Many generations after the destruction of the Temple, the prophet Zechariah saw a vision of a menorah. It was flanked on either side by olive trees feeding it directly with oil, while the voice of an angel explained that the Temple would be rebuilt, "Not by might, not by power but by the spirit of G‑d".
Even after the Temple was destroyed the menorah remains a symbol of bringing this "spirit of light" to the world.
The State of Israel is one of only two countries in the world that ended the 20th century with more trees than it started with, thanks to the efforts of the Jewish National Fund in planting more than 260 million trees. This incredible achievement brings new life to the ancient words of the Midrash (Vayikra Rabbah 25:3): Rabbi Yehuda ben Shimon began, “You shall emulate the Lord your God.’ Is it possible for flesh and blood to emulate the Almighty?... What this means is that in the beginning [of creation], God engaged in planting; similarly “You shall come into the Land, and you shall plant.”
Many of the serious environmental concerns that now face the global community – scarcity of water, addiction to oil, and degradation of arable land – have confronted the State of Israel since its inception.
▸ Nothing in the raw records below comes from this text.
(** The framed client sends a request at most twice: a second time after it has
    reconnected. *)
#[export] Instance recorded_framed `{Peer} {E} (command : Request -> Command) (surroundings : E -> Surroundings * E)
    (returns : forall e client req, is_Some (send_request (surroundings e).1 client (command req))) :
  Recorded (framed command surroundings returns) (fun w => messages_sent w.2)
    (fun req bytes => exists id, encode_request (command req) id = Ok bytes) 2.
Proof.
  assert (forall req w, exists l,
    messages_sent (client_send_request (NodeClientT := framed command surroundings returns) req w).2.2 = messages_sent w.2 ++ l /\
    (length l <= 2)%nat /\ Forall (fun bytes => exists id, encode_request (command req) id = Ok bytes) l) as Hsend.
  { intros req [e self]. simpl. generalize (returns e self req). intros Hr.
    destruct (is_Some_proj Hr) as [r self'] eqn:Hs. simpl.
    apply (request_messages (surroundings e).1 self self' (command req) r).
    rewrite <- Hs. destruct Hr as [x Hx]. simpl in *. by destruct (send_request _ _ _). }
  split; [exact Hsend|]. intros id w. specialize (Hsend (Get (GetInformation (InfoBlockWithSignatures id))) w).
  cbn [framed plain client_send_request client_read_block] in *. unfold read_block_by.
  match type of Hsend with context [let (_, _) := ?x in _] => destruct x as [[r|e] w'] end; exact Hsend.
Qed.

End Asks.

Create HintDb asks.

(** Counts the requests of a program along its binds; the helpers it calls have
    their own lemmas in the database [asks]. *)
Ltac solve_asks :=
  repeat
    lazymatch goal with
    | |- asks _ _ (Ret _) => apply asks_Ret
    | |- asks _ _ (lift _) => apply asks_lift
    | |- asks _ _ (node_map_err _ _) => apply asks_map_err
    | |- asks _ _ (try_bind _ (match ?x with _ => _ end)) => destruct x
    | |- asks _ _ (try_bind _ (lift _)) =>
        eapply (asks_try_left _ 0); [apply asks_lift|intros ?; cbn [Nat.sub]|lia]
    | |- asks _ _ (try_bind _ (Ret _)) =>
        eapply (asks_try_left _ 0); [apply asks_Ret|intros ?; cbn [Nat.sub]|lia]
    | |- asks _ _ (try_bind _ _) =>
        eapply asks_try_left;
          [first [solve [eauto with asks]
                 |eapply asks_try;
                    [solve [eauto with asks]|intros ?; first [apply (asks_Ret _ 0)|apply (asks_lift _ 0)]]]
          |intros ?; cbn [Nat.sub]|lia]
    | |- asks _ _ (send _) => apply asks_send
    | |- asks _ _ (match ?x with _ => _ end) => destruct x
    | |- asks _ _ (let _ := _ in _) => cbv zeta
    | |- asks _ _ _ => eapply asks_mono; [solve [eauto with asks]|lia]
    | |- reads_only _ => exact I
    end.

Section TypedAsks.
Context `{CasperOps} `{BP : BinaryPort} `{BinaryPortCodes} `{!PortPayloads}.

Lemma asks_get (g : GetRequest) : asks reads_only 1 (send (Get g)).
Proof. by apply asks_send. Qed.
#[local] Hint Resolve asks_get : asks.

Lemma asks_query_global_state id key path : asks reads_only 1 (query_global_state id key path).
Proof. unfold query_global_state. solve_asks. Qed.

Lemma asks_query_by_tag id tag : asks reads_only 1 (query_global_state_by_tag id tag).
Proof. unfold query_global_state_by_tag. solve_asks. Qed.

Lemma asks_query_by_prefix id prefix : asks reads_only 1 (query_global_state_by_prefix id prefix).
Proof. unfold query_global_state_by_prefix. solve_asks. Qed.

Lemma asks_read_balance id purse : asks reads_only 1 (read_balance id purse).
Proof. unfold read_balance. solve_asks. Qed.

Lemma asks_read_trie_bytes key : asks reads_only 1 (read_trie_bytes key).
Proof. unfold read_trie_bytes. solve_asks. Qed.

Lemma asks_query_dictionary_item id item : asks reads_only 1 (query_dictionary_item id item).
Proof. unfold query_dictionary_item. solve_asks. Qed.

Lemma asks_read_block_transfers hash : asks reads_only 1 (read_block_transfers hash).
Proof. unfold read_block_transfers, read_record. solve_asks. Qed.

Lemma asks_read_block_header id : asks reads_only 1 (read_block_header id).
Proof. unfold read_block_header, read_info. solve_asks. Qed.

Lemma asks_read_block id : asks reads_only 1 (read_block_with_signatures id).
Proof. by split. Qed.

Lemma asks_read_transaction hash b : asks reads_only 1 (read_transaction_with_execution_info hash b).
Proof. unfold read_transaction_with_execution_info, read_info. solve_asks. Qed.

Lemma asks_read_peers : asks reads_only 1 read_peers.
Proof. unfold read_peers, read_info. solve_asks. Qed.

Lemma asks_read_range : asks reads_only 1 read_available_block_range.
Proof. unfold read_available_block_range, read_info. solve_asks. Qed.

Lemma asks_read_chainspec : asks reads_only 1 read_chainspec_bytes.
Proof. unfold read_chainspec_bytes, read_info. solve_asks. Qed.

Lemma asks_read_validator_changes : asks reads_only 1 read_validator_changes.
Proof. unfold read_validator_changes, read_info. solve_asks. Qed.

Lemma asks_read_switch_header : asks reads_only 1 read_latest_switch_block_header.
Proof. unfold read_latest_switch_block_header, read_info. solve_asks. Qed.

Lemma asks_read_node_status : asks reads_only 1 read_node_status.
Proof. unfold read_node_status, read_info. solve_asks. Qed.

Lemma asks_read_reward era v d : asks reads_only 1 (read_reward era v d).
Proof. unfold read_reward, read_info. solve_asks. Qed.

Lemma asks_read_package id p : asks reads_only 1 (read_package id p).
Proof. unfold read_package, read_info. solve_asks. Qed.

Lemma asks_read_entity id e b : asks reads_only 1 (read_entity id e b).
Proof. unfold read_entity, read_info. solve_asks. Qed.

End TypedAsks.

#[export] Hint Resolve asks_query_global_state asks_query_by_tag asks_query_by_prefix asks_read_balance
  asks_read_trie_bytes asks_query_dictionary_item asks_read_block_transfers asks_read_block_header
  asks_read_block asks_read_transaction asks_read_peers asks_read_range asks_read_chainspec
  asks_read_validator_changes asks_read_switch_header asks_read_node_status asks_read_reward
  asks_read_package asks_read_entity : asks.
(* ===== verification/RpcCommon.v ===== *)
(** * Shared parts of the handlers ([rpc_sidecar/src/rpcs/common.rs])

    Fetching blocks with the error that names the blocks a node has, collecting
    the named keys and entry points of an entity, and encoding proofs. *)

From S2P Require Import Prelude Json NodeErrors NodeClient CachingClient BTreeMap Casper RpcErrors.
From S2P Require Import NodeRequests RpcTraits.

(** [collect::<Result<Vec<_>, _>>()]: all values, or the first error. *)
Definition collect {E A} (l : list (result E A)) : result E (list A) := mapM (M := result E) id l.

Section Common.
Context `{CasperOps} `{BinaryPort} `{BinaryPortCodes} `{!PortPayloads}.

(** [rpc_sidecar/src/rpcs/common.rs:76-88], [ByteCodeWithProof]. *)
Record ByteCodeWithProof := mkByteCode {
  bytecode_code : ByteCode;
  bytecode_merkle_proof : string;
}.

(** [rpc_sidecar/src/rpcs/common.rs:90-102], [ContractWasmWithProof]. *)
Record ContractWasmWithProof := mkWasm {
  wasm_wasm : ContractWasm;
  wasm_merkle_proof : string;
}.

(** [rpc_sidecar/src/rpcs/common.rs:42-65], [EntityWithBackwardCompat]. *)
Inductive EntityWithBackwardCompat :=
| CompatAddressableEntity (entity : AddressableEntity) (named_keys : BTreeMap string Key)
    (entry_points : list EntryPointValue) (bytecode : option ByteCodeWithProof)
| CompatAccount (account : Account)
| CompatContract (contract : Contract) (wasm : option ContractWasmWithProof).

(** [rpc_sidecar/src/rpcs/common.rs:67-74], [PackageWithBackwardCompat]. *)
Inductive PackageWithBackwardCompat :=
| CompatPackage (package : Package)
| CompatContractPackage (package : ContractPackage).

(** The answer when a block is missing: the blocks the node has. *)
Definition missing_block {A} (identifier : option BlockIdentifier) : node (result RpcErr.Error A) :=
  let! available_range := requesting "available block range" read_available_block_range in
  Ret (Err (RpcErr.NoBlockFound identifier available_range)).

(** [rpc_sidecar/src/rpcs/common.rs:104-121], [get_block_with_signatures]. *)
Definition get_block_with_signatures (maybe_identifier : option BlockIdentifier)
    : node (result RpcErr.Error BlockWithSignatures) :=
  let! block := requesting "block with signatures" (read_block_with_signatures maybe_identifier) in
  match block with
  | Some block => Ret (Ok block)
  | None => missing_block maybe_identifier
  end.

(** [rpc_sidecar/src/rpcs/common.rs:123-140], [get_block_header]. *)
Definition get_block_header (identifier : option BlockIdentifier) : node (result RpcErr.Error BlockHeader) :=
  let! header := requesting "block header" (read_block_header identifier) in
  match header with
  | Some header => Ret (Ok header)
  | None => missing_block identifier
  end.

(** [rpc_sidecar/src/rpcs/common.rs:142-158], [get_latest_switch_block_header]. *)
Definition get_latest_switch_block_header : node (result RpcErr.Error BlockHeader) :=
  let! header := requesting "latest switch block header" read_latest_switch_block_header in
  match header with
  | Some header => Ret (Ok header)
  | None => missing_block None
  end.

(** The closure over the stored values in [get_entity_named_keys]. *)
Definition named_key_of (stored_value : StoredValue) : result RpcErr.Error (string * Key) :=
  match StoredValue_as_named_key stored_value with
  | Some named_key =>
      let? key := map_err RpcErr.InvalidNamedKeys (NamedKeyValue_get_key named_key) in
      let? name := map_err RpcErr.InvalidNamedKeys (NamedKeyValue_get_name named_key) in
      Ok (name, key)
  | None =>
      Err (RpcErr.InvalidNamedKeys ("unexpected stored value: " +:+ StoredValue_type_name stored_value))
  end.

(** [rpc_sidecar/src/rpcs/common.rs:160-189], [get_entity_named_keys]. *)
Definition get_entity_named_keys (entity_addr : EntityAddr)
    (state_identifier : option GlobalStateIdentifier) : node (result RpcErr.Error (BTreeMap string Key)) :=
  let! stored_values :=
    requesting "entity named keys"
      (query_global_state_by_prefix state_identifier (NamedKeysByEntity entity_addr)) in
  let! named_keys := lift (mapM named_key_of stored_values) in
  Ret (Ok (from_iter named_keys)).

(** The closure over the stored values in [get_entity_entry_points]. *)
Definition entry_point_of (stored_value : StoredValue) : result RpcErr.Error EntryPointValue :=
  match StoredValue_as_entry_point stored_value with
  | Some entry_point => Ok entry_point
  | None =>
      Err (RpcErr.InvalidNamedKeys ("unexpected stored value: " +:+ StoredValue_type_name stored_value))
  end.

(** [rpc_sidecar/src/rpcs/common.rs:191-225], [get_entity_entry_points]. *)
Definition get_entity_entry_points (entity_addr : EntityAddr)
    (state_identifier : option GlobalStateIdentifier) : node (result RpcErr.Error (list EntryPointValue)) :=
  let! stored_values_v1 :=
    requesting "entity named keys"
      (query_global_state_by_prefix state_identifier (EntryPointsV1ByEntity entity_addr)) in
  let! stored_values_v2 :=
    requesting "entity named keys"
      (query_global_state_by_prefix state_identifier (EntryPointsV2ByEntity entity_addr)) in
  lift (mapM entry_point_of (stored_values_v1 ++ stored_values_v2)).

(** [rpc_sidecar/src/rpcs/common.rs:227-231], [encode_proof]. *)
Definition encode_proof (proof : list TrieMerkleProof) : result RpcErr.Error string :=
  let? bytes := map_err RpcErr.BytesreprFailure (proofs_to_bytes proof) in
  Ok (encode_lower bytes).

End Common.

(** ** What the helpers ask *)

Section CommonAsks.
Context `{CasperOps} `{BinaryPort} `{BinaryPortCodes} `{!PortPayloads}.

Lemma asks_requesting {A} (P : Request -> Prop) (n : nat) (what : string) (p : node (result ClientError A)) :
  asks P n p -> asks P n (requesting what p).
Proof. apply asks_map_err. Qed.
#[local] Hint Resolve asks_requesting : asks.

Lemma asks_missing_block {A} id : asks reads_only 1 (missing_block (A := A) id).
Proof. unfold missing_block. solve_asks. Qed.
#[local] Hint Resolve asks_missing_block : asks.

Lemma asks_get_block id : asks reads_only 2 (get_block_with_signatures id).
Proof. unfold get_block_with_signatures. solve_asks. Qed.

Lemma asks_get_header id : asks reads_only 2 (get_block_header id).
Proof. unfold get_block_header. solve_asks. Qed.

Lemma asks_get_switch_header : asks reads_only 2 get_latest_switch_block_header.
Proof. unfold get_latest_switch_block_header. solve_asks. Qed.

Lemma asks_named_keys addr id : asks reads_only 1 (get_entity_named_keys addr id).
Proof. unfold get_entity_named_keys. solve_asks. Qed.

Lemma asks_entry_points addr id : asks reads_only 2 (get_entity_entry_points addr id).
Proof. unfold get_entity_entry_points. solve_asks. Qed.

End CommonAsks.

#[export] Hint Resolve asks_requesting asks_get_block asks_get_header asks_get_switch_header
  asks_named_keys asks_entry_points : asks.
(** ** The handlers *)

(** The weights of the validators of one era that have a total stake. *)
Definition validator_weights {R} (total_stake : R -> option U512) (recipients : BTreeMap PublicKey R)
    : BTreeMap PublicKey U512 :=
  from_iter (omap (fun e => (fun stake => (e.1, stake)) <$> total_stake e.2) recipients).

(** [rpc_sidecar/src/rpcs/state.rs:1318-1357], [era_validators_from_snapshot]. *)
Definition era_validators_from_snapshot (snapshot : CLValue) (is_1x : bool)
    : result RpcErr.Error EraValidators :=
  if is_1x then
    let? seigniorage :=
      map_err (fun _ => RpcErr.InvalidAuctionState) (CLValue_into_recipients_v1 snapshot) in
    Ok (from_iter (List.map (fun '(era_id, recipients) =>
                               (era_id, validator_weights total_stake_v1 recipients)) seigniorage))
  else
    let? seigniorage :=
      map_err (fun _ => RpcErr.InvalidAuctionState) (CLValue_into_recipients_v2 snapshot) in
    Ok (from_iter (List.map (fun '(era_id, recipients) =>
                               (era_id, validator_weights total_stake_v2 recipients)) seigniorage)).

(** [rpc_sidecar/src/rpcs/state.rs:449-471], [fetch_bid_kinds]. *)
Definition fetch_bid_kinds (state_identifier : GlobalStateIdentifier) (is_1x : bool)
    : node (result RpcErr.Error (list BidKind)) :=
  let key_tag := if is_1x then KeyTag_Bid else KeyTag_BidAddr in
  let! stored_values :=
    requesting "auction bids" (query_global_state_by_tag (Some state_identifier) key_tag) in
  lift
    (if is_1x
     then mapM (fun v => Unified <$> ok_or (StoredValue_into_bid v) RpcErr.InvalidAuctionState) stored_values
     else mapM (fun v => ok_or (StoredValue_into_bid_kind v) RpcErr.InvalidAuctionState) stored_values).
(** The answer to a request for a method that is served. *)
Lemma serves_answer (now : World -> Z) (hs : RequestHandlers) (rpc : Rpc) limiter (r : Req.Request)
    (size : Z) (w w' : World) (response : Response) ms :
  serves hs rpc limiter -> method r = METHOD rpc ->
  JsonRpc.Server.handle_request now hs r size w = (response, w', ms) ->
  match limiter w with
  | (None, w1) =>
      let (res, w2) := run C (rpc_program rpc (params r)) w1 in
      w' = w2 /\ response = match res with
                            | Ok v => new_success (id r) v
                            | Err e => new_failure (id r) e
                            end
  | (Some wait, w1) =>
      w' = w1 /\ response = new_failure (id r) (Error_new RequestThrottled ("retry-after " +:+ wait +:+ "s"))
  end.
Proof.
  intros (h & Hh & Hrun) Hm. unfold JsonRpc.Server.handle_request. rewrite Hm, Hh.
  destruct (limiter w) as [[wait|] w1]; [by intros [= <- <- <-]|]. rewrite <- Hrun.
  destruct (h (params r) w1) as [[v|e] w2]; by intros [= <- <- <-].
Qed.

Lemma unserved_answer (now : World -> Z) (hs : @RequestHandlers World) (r : Req.Request)
    (size : Z) (w w' : World) (response : Response) ms :
  handlers hs !! method r = None ->
  JsonRpc.Server.handle_request now hs r size w = (response, w', ms) ->
  w' = w /\ exists e, response = new_failure (id r) e /\ code e = -32601.
Proof.
  intros Hn. unfold JsonRpc.Server.handle_request. rewrite Hn. intros [= <- <- <-]. split; [done|]. by eexists.
Qed.

End Programs.

Section ServerFacts.
Context `{CasperOps} `{BinaryPort} `{BinaryPortCodes} `{!PortPayloads, !CasperJson} `{!AuctionTypes}.
Context `{!ParamsJson, !Serialize Bid, !Serialize BidKind}.
Context (into_bid_kind : StoredValue -> option BidKind) (discover : result string Value).
Context {World : Type} (C : NodeClientT World) (direct : Quota -> World -> option string * World).
Context (now : World -> Z).

Local Abbreviation rpcs := (main_rpcs into_bid_kind discover).

Lemma main_methods_NoDup : NoDup (METHOD <$> rpcs).
Proof. apply (bool_decide_unpack _). vm_compute. exact I. Qed.

(** C12. The dispatch of the main server, for any configuration: a request for
    one of its 27 methods passes the limiter configured for that method (or the
    default one) and is answered with the result of that method's own handler on
    the parameters of the request, as a success or a failure that carries the
    request's identifier; a request over the limit runs no handler; any other
    name is answered with [MethodNotFound] and changes nothing. *)
Theorem main_server_dispatch (ip : string) (port qps max_body : Z) (cors : string)
    (default_limit : ConfigLimit) (limits : gmap string ConfigLimit) (r : Req.Request) (size : Z) (w : World) :
  let hs := srv_handlers (run_rpc_server into_bid_kind discover C direct ip port default_limit limits
                            qps max_body cors) in
  let '(response, w', _) := JsonRpc.Server.handle_request now hs r size w in
  (forall rpc, rpc ∈ rpcs -> method r = METHOD rpc ->
     let limiter := direct (quota (default default_limit (limits !! METHOD rpc))) in
     match limiter w with
     | (None, w1) =>
         let (res, w2) := run C (rpc_program rpc (params r)) w1 in
         w' = w2 /\ response = match res with
                               | Ok v => new_success (id r) v
                               | Err e => new_failure (id r) e
                               end
     | (Some wait, w1) =>
         w' = w1 /\ response = new_failure (id r) (Error_new RequestThrottled ("retry-after " +:+ wait +:+ "s"))
     end) /\
  (method r ∉ METHOD <$> rpcs ->
     w' = w /\ exists e, response = new_failure (id r) e /\ code e = -32601).
Proof.
  cbn zeta. cbn [run_rpc_server srv_handlers]. unfold register_all.
  destruct (register_lookup C direct default_limit rpcs builder_new limits main_methods_NoDup) as [Hin Hout].
  destruct (JsonRpc.Server.handle_request _ _ _ _ _) as [[response w'] ms] eqn:Hr. split.
  - intros rpc Hrpc Hm. exact (serves_answer C now _ rpc _ r size w w' response ms (Hin rpc Hrpc) Hm Hr).
  - intros Hm. refine (unserved_answer now _ r size w w' response ms _ Hr).
    exact (eq_trans (Hout _ Hm) (lookup_empty _)).
Qed.

(** The methods that submit something to the node. *)
Definition submits (m : string) : bool := bool_decide (m ∈ ["account_put_deploy"; "account_put_transaction"]).

(** The requests a method may make, and how many. *)
Definition may_ask (m : string) (req : Request) : Prop :=
  if submits m then exists tx, req = TryAcceptTransaction tx else reads_only req.

Definition request_budget (m : string) : nat := if submits m then 1 else 6.

Lemma asks_encoded {T} `{!Serialize T} (P : Request -> Prop) (n : nat) (p : node (result RpcError T)) :
  asks P n p -> asks P n (encoded p).
Proof. intros Hp. eapply (asks_try_left _ n); [done|intros ?; apply asks_lift|lia]. Qed.

Lemma asks_wp (P : Request -> Prop) (n : nat) (rpc : RpcWithParams) maybe_params :
  (forall p, asks P n (wp_do_handle_request rpc p)) ->
  asks P n (rpc_program (WithParams rpc) maybe_params).
Proof.
  intros Hp. apply asks_encoded, (asks_try_left _ 0); [apply asks_lift| |lia].
  intros p. rewrite Nat.sub_0_r. apply Hp.
Qed.

Lemma asks_wo (P : Request -> Prop) (n : nat) (rpc : RpcWithoutParams) maybe_params :
  asks P n (wo_do_handle_request rpc) ->
  asks P n (rpc_program (WithoutParams rpc) maybe_params).
Proof.
  intros Hp. apply asks_encoded, (asks_try_left _ 0); [apply asks_lift| |lia].
  intros p. by rewrite Nat.sub_0_r.
Qed.

Lemma asks_op (P : Request -> Prop) (n : nat) (rpc : RpcWithOptionalParams) maybe_params :
  (forall p, asks P n (op_do_handle_request rpc p)) ->
  asks P n (rpc_program (WithOptionalParams rpc) maybe_params).
Proof.
  intros Hp. apply asks_encoded, (asks_try_left _ 0); [apply asks_lift| |lia].
  intros p. rewrite Nat.sub_0_r. apply Hp.
Qed.

(** A method of the main server stays within its budget. *)
Lemma main_rpcs_ask :
  Forall (fun rpc => forall params, asks (may_ask (METHOD rpc)) (request_budget (METHOD rpc))
                       (rpc_program rpc params)) rpcs.
Proof.
  unfold main_rpcs. repeat apply Forall_cons_2; [..|by apply Forall_nil_2];
    intros params; unfold request_budget, may_ask;
    match goal with |- context [submits ?m] => let b := eval vm_compute in (submits m) in change (submits m) with b end;
    cbv iota; first [apply asks_wp; intros p|apply asks_op; intros p|apply asks_wo];
    cbn [wp_do_handle_request wo_do_handle_request op_do_handle_request GetBlock GetBlockTransfers
         GetStateRootHash GetEraInfoBySwitchBlock GetEraSummary GetItem QueryGlobalState GetBalance
         GetAccountInfo GetAddressableEntity GetPackage GetDictionaryItem RpcState.GetTrie QueryBalance
         QueryBalanceDetails GetDeploy GetTransaction GetPeers GetStatus GetReward GetValidatorChanges
         GetChainspec GetAuctionInfo GetAuctionInfoV2 RpcDiscover];
    try solve [apply (asks_weaken reads_only); [done|]; eapply asks_mono; [eauto with asks|lia]].
  - apply asks_put_deploy. by eexists.
  - apply asks_put_transaction. by eexists.
  - apply (asks_weaken reads_only); [done|]. apply asks_get_auction_info.
  - apply (asks_weaken reads_only); [done|]. apply asks_get_auction_info_v2.
  - apply asks_Ret.
Qed.

(** The requests one JSON-RPC request to the main server makes, and the messages its
    client sends for them. *)
Lemma server_requests {M} (log : World -> list M) carries tries `{R : !Recorded C log carries tries}
    (ip : string) (port qps max_body : Z) (cors : string)
    (default_limit : ConfigLimit) (limits : gmap string ConfigLimit) (r : Req.Request) (size : Z) (w : World) :
  (forall q w, log (direct q w).2 = log w) ->
  let hs := srv_handlers (run_rpc_server into_bid_kind discover C direct ip port default_limit limits
                            qps max_body cors) in
  let w' := (JsonRpc.Server.handle_request now hs r size w).1.2 in
  exists reqs messages, log w' = log w ++ concat messages /\ messages_of carries tries reqs messages /\
    (length reqs <= request_budget (method r))%nat /\ Forall (may_ask (method r)) reqs.
Proof.
  intros Hlim. cbn zeta. cbn [run_rpc_server srv_handlers]. unfold register_all.
  destruct (register_lookup C direct default_limit rpcs builder_new limits main_methods_NoDup) as [Hin Hout].
  destruct (JsonRpc.Server.handle_request _ _ _ _ _) as [[response w'] ms] eqn:Hr. cbn [fst snd].
  assert (log w' = log w -> exists reqs messages, log w' = log w ++ concat messages /\
    messages_of carries tries reqs messages /\ (length reqs <= request_budget (method r))%nat /\
    Forall (may_ask (method r)) reqs) as Hnone.
  { intros ->. exists [], []. rewrite app_nil_r. split_and!; [done|constructor|simpl; lia|constructor]. }
  destruct (decide (method r ∈ METHOD <$> rpcs)) as [(rpc & Hm & Hrpc)%list_elem_of_fmap|Hm].
  - pose proof (serves_answer C now _ rpc _ r size w w' response ms (Hin rpc Hrpc) Hm Hr) as Hans.
    clear Hr Hin Hout.
    pose proof main_rpcs_ask as Hask. rewrite Forall_forall in Hask. specialize (Hask rpc Hrpc (params r)).
    specialize (Hlim (quota (default default_limit (limits !! METHOD rpc))) w).
    destruct (direct _ w) as [[wait|] w1]; cbn [snd] in Hlim.
    { destruct Hans as [-> _]. by apply Hnone. }
    destruct (run_asks C log carries tries _ _ _ w1 Hask) as (reqs & messages & Hl & Hall).
    destruct (run C _ w1) as [res w2]. destruct Hans as [-> _]. cbn [snd] in Hl. exists reqs, messages.
    by rewrite Hl, Hlim, Hm.
  - destruct (unserved_answer now (build _) r size w w' response ms (eq_trans (Hout _ Hm) (lookup_empty _)) Hr) as [-> _].
    by apply Hnone.
Qed.

End ServerFacts.

(** ** The documentation *)

Section DocsFacts.
Context `{CasperTypes} `{BinaryPort}.
Context {Schema : Type} (schema_object : Schema -> option (BTreeMap string Schema * gset string)).
Context {Metadata : Type} `{!EqDecision Metadata} (metadata : Schema -> Metadata).
Context (params_doc result_doc : Rpc -> Documented (Schema := Schema)).

(** The types that occur in the documentation of a method. *)
Definition entry_types (entry : Rpc * string) : list Documented :=
  match entry.1 with
  | WithoutParams _ => [result_doc entry.1]
  | _ => [params_doc entry.1; result_doc entry.1]
  end.

(** The parameters listed for a method: none; all the properties of the parameter type, the
    required ones first and marked so; or, of a type of optional parameters, the
    properties that count as required, marked as not required, and no others. *)
Definition params_documented (rpc : Rpc) (ps : list SchemaParam) : Prop :=
  match rpc with
  | WithoutParams _ => ps = []
  | WithParams _ =>
      exists properties required first rest,
        schema_object (json_schema (params_doc rpc)) = Some (properties, required) /\
        ps = first ++ rest /\ ((fun p => (sp_name p, sp_schema p)) <$> ps) ≡ₚ properties /\
        Forall (fun p => sp_required p = true /\ sp_name p ∈ required) first /\
        Forall (fun p => sp_required p = false /\ sp_name p ∉ required) rest
  | WithOptionalParams _ =>
      exists properties required,
        schema_object (json_schema (params_doc rpc)) = Some (properties, required) /\
        ((fun p => (sp_name p, sp_schema p)) <$> ps) =
          filter (fun e : string * Schema => e.1 ∈ required) (properties : list (string * Schema)) /\
        Forall (fun p => sp_required p = false) ps
  end.
(** An RPC call over the connection to the node, end to end: while the node
    answers, a JSON-RPC request to either server is answered exactly as if its
    method were evaluated with the responses the node has for each of its
    requests - the identifiers, the frames, the choice of the response that
    echoes a request and the wrap-around of the identifiers never show in an
    answer - and the client is again ready for the next request.  The same holds
    with the cache for blocks around the client, while the cached block is the one
    the node would return.  Assumed: requests can be encoded, the node answers each
    of them at once, the client's lock is acquired in time, and a rate limiter
    does not touch the client. *)
Theorem rpc_over_wire {E} (command : Request -> Command) (serve : Request -> BinaryResponse) (up : peer -> Prop)
    (surroundings : E -> Surroundings * E)
    (returns : forall e client req, is_Some (send_request (surroundings e).1 client (command req)))
    (answers : Request -> result ClientError BinaryResponseAndRequest) :
  serves_requests command serve up -> (forall req, encodable (command req)) ->
  (forall e, lock_acquired (surroundings e).1 = true) -> answers_of serve answers ->
  (forall direct now w,
     (forall q w, (direct q w).2.2 = w.2) -> connected up w ->
     servers_agree into_bid_kind discover speculative_discover (framed command surroundings returns)
       (connected up) direct now answers w) /\
  (forall in_time direct now w,
     (forall q w, (direct q w).2.1 = w.1 /\ (direct q w).2.2.2 = w.2.2) -> coherent serve w.1 -> connected up w.2 ->
     servers_agree into_bid_kind discover speculative_discover (caching (framed command surroundings returns) in_time)
       (fun w => coherent serve w.1 /\ connected up w.2) direct now answers w).
Proof using L.
  intros Hserves Hcommand Hlock Hans.
  pose proof (framed_serves command serve up surroundings returns Hserves Hcommand Hlock) as Hframed. split.
  - intros direct now w Hd Hw. eapply (servers_serving _ _ _ _ serve); [apply _|done| |done].
    intros q w' Hw'. unfold connected in *. by rewrite Hd.
  - intros in_time direct now w Hd Hc Hw. eapply (servers_serving _ _ _ _ serve); [apply _|done| |done].
    intros q w' [Hc' Hw']. unfold connected in *. destruct (Hd q w') as [-> Hd2]. by rewrite Hd2.
Qed.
Applying Jewish ingenuity to our biblical mandate to “work and guard the land” is now providing the answers to some of the world’s most pressing problems.
The prophet Isaiah wrote long ago that one day, "The desert and the parched land will be glad; the wilderness will rejoice and blossom" (Isaiah 35:1). Our generation has been privileged to witness not only the miracle of the blooming of Israel’s deserts, but the emergence of the Jewish State as a global leader in environmental innovation. Concern for the environment helps bring the Torah to life and, to paraphrase Isaiah, casts the Jewish people as a “renewable” light unto the nations.